[Collected data entries]

┌──

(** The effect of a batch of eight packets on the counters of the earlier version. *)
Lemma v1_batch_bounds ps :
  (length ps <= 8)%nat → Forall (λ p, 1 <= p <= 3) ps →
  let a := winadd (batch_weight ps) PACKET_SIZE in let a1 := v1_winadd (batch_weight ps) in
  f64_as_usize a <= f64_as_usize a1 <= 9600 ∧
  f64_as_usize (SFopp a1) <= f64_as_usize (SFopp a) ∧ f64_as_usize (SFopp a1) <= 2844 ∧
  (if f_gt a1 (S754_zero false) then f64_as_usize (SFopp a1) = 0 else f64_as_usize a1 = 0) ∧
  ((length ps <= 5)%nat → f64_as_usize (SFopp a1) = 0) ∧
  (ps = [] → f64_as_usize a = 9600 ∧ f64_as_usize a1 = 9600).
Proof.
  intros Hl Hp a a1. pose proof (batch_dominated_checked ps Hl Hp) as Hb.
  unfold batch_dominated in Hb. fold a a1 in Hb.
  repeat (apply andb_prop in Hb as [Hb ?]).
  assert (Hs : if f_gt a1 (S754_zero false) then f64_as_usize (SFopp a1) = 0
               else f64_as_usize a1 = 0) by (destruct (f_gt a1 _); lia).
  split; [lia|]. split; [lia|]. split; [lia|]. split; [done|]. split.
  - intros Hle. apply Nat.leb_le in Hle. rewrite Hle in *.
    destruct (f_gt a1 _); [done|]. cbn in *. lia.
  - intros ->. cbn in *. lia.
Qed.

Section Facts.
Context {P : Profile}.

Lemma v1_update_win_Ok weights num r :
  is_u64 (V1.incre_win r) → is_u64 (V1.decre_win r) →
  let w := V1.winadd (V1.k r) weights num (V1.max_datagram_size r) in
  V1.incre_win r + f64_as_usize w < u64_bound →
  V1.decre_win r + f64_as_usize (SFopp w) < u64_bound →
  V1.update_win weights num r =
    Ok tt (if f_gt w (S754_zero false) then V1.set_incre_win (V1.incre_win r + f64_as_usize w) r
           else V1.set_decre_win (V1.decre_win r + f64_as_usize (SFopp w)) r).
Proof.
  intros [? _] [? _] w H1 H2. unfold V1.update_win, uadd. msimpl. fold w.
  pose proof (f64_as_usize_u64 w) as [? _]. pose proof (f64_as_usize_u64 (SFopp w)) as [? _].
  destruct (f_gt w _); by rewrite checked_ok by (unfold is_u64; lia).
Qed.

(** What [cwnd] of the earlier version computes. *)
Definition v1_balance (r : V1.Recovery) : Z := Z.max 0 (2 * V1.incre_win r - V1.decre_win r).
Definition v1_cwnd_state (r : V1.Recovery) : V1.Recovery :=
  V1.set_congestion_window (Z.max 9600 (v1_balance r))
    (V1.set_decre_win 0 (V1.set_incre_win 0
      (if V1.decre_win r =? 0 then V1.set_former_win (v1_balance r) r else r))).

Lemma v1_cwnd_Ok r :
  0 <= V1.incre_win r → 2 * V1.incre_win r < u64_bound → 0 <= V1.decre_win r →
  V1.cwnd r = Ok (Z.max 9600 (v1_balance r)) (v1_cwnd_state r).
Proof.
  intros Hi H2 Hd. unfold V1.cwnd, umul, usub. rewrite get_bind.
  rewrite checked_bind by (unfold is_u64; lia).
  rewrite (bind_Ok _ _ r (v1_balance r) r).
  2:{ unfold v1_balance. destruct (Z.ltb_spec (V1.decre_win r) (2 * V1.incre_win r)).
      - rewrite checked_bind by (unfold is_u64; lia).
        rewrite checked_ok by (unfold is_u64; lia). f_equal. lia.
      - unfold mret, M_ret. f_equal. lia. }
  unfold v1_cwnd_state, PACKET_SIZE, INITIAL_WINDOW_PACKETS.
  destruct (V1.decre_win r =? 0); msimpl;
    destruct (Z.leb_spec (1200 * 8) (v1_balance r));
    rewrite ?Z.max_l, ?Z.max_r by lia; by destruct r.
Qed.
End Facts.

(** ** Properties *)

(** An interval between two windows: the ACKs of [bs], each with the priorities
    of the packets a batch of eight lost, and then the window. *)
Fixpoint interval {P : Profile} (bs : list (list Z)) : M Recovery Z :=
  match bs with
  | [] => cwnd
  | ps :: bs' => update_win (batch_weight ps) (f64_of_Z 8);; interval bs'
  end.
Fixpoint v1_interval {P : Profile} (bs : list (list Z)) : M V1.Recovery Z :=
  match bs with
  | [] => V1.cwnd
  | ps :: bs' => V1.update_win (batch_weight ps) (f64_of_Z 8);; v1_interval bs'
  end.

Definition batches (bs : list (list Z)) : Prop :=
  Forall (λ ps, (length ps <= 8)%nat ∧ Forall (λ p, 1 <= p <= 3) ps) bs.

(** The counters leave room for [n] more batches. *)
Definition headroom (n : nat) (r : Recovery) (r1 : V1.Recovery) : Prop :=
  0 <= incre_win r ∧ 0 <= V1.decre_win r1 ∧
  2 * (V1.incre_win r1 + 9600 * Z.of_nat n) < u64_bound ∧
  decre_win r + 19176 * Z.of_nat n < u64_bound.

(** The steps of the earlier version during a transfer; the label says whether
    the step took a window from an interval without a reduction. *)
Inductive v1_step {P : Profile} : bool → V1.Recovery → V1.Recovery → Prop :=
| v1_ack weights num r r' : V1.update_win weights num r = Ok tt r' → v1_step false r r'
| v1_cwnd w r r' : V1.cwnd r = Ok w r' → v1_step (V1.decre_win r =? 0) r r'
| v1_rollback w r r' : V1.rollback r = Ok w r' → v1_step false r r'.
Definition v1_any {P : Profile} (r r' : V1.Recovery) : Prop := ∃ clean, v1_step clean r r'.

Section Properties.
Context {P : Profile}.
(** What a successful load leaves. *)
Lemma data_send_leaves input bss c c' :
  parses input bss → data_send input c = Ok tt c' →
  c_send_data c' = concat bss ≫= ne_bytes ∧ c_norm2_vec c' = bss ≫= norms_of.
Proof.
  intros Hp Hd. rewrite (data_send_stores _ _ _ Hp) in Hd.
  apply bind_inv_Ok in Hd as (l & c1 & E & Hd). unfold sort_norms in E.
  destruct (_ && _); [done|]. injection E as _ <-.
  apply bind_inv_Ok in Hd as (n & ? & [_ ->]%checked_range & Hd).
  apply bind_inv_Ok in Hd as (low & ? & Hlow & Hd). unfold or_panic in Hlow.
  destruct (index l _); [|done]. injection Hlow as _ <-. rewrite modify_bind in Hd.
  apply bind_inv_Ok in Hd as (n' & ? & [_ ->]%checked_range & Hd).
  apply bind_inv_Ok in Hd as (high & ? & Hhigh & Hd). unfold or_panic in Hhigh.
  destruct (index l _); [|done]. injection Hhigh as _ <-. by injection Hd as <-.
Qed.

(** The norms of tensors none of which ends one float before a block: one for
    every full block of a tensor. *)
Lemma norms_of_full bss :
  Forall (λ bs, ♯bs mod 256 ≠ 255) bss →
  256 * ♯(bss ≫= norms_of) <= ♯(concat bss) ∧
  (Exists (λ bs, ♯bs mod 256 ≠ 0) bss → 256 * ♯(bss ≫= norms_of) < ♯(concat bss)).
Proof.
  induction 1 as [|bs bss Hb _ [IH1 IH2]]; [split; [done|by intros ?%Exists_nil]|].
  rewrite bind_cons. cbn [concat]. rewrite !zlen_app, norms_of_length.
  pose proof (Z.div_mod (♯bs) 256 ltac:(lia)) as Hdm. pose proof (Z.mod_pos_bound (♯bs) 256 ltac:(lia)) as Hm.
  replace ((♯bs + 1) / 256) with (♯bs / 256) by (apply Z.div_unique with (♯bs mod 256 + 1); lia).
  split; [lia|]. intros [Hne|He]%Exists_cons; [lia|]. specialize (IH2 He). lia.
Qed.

└──

### Work instruction
When you reach the line that contains "(** What [cwnd]", stop; that line and every line before it, from the very first line of the data, should be restated word for word.

### Result for this exercise
(** The effect of a batch of eight packets on the counters of the earlier version. *)
Lemma v1_batch_bounds ps :
  (length ps <= 8)%nat → Forall (λ p, 1 <= p <= 3) ps →
  let a := winadd (batch_weight ps) PACKET_SIZE in let a1 := v1_winadd (batch_weight ps) in
  f64_as_usize a <= f64_as_usize a1 <= 9600 ∧
  f64_as_usize (SFopp a1) <= f64_as_usize (SFopp a) ∧ f64_as_usize (SFopp a1) <= 2844 ∧
  (if f_gt a1 (S754_zero false) then f64_as_usize (SFopp a1) = 0 else f64_as_usize a1 = 0) ∧
  ((length ps <= 5)%nat → f64_as_usize (SFopp a1) = 0) ∧
  (ps = [] → f64_as_usize a = 9600 ∧ f64_as_usize a1 = 9600).
Proof.
  intros Hl Hp a a1. pose proof (batch_dominated_checked ps Hl Hp) as Hb.
  unfold batch_dominated in Hb. fold a a1 in Hb.
  repeat (apply andb_prop in Hb as [Hb ?]).
  assert (Hs : if f_gt a1 (S754_zero false) then f64_as_usize (SFopp a1) = 0
               else f64_as_usize a1 = 0) by (destruct (f_gt a1 _); lia).
  split; [lia|]. split; [lia|]. split; [lia|]. split; [done|]. split.
  - intros Hle. apply Nat.leb_le in Hle. rewrite Hle in *.
    destruct (f_gt a1 _); [done|]. cbn in *. lia.
  - intros ->. cbn in *. lia.
Qed.

Section Facts.
Context {P : Profile}.

Lemma v1_update_win_Ok weights num r :
  is_u64 (V1.incre_win r) → is_u64 (V1.decre_win r) →
  let w := V1.winadd (V1.k r) weights num (V1.max_datagram_size r) in
  V1.incre_win r + f64_as_usize w < u64_bound →
  V1.decre_win r + f64_as_usize (SFopp w) < u64_bound →
  V1.update_win weights num r =
    Ok tt (if f_gt w (S754_zero false) then V1.set_incre_win (V1.incre_win r + f64_as_usize w) r
           else V1.set_decre_win (V1.decre_win r + f64_as_usize (SFopp w)) r).
Proof.
  intros [? _] [? _] w H1 H2. unfold V1.update_win, uadd. msimpl. fold w.
  pose proof (f64_as_usize_u64 w) as [? _]. pose proof (f64_as_usize_u64 (SFopp w)) as [? _].
  destruct (f_gt w _); by rewrite checked_ok by (unfold is_u64; lia).
Qed.

(** What [cwnd] of the earlier version computes. *)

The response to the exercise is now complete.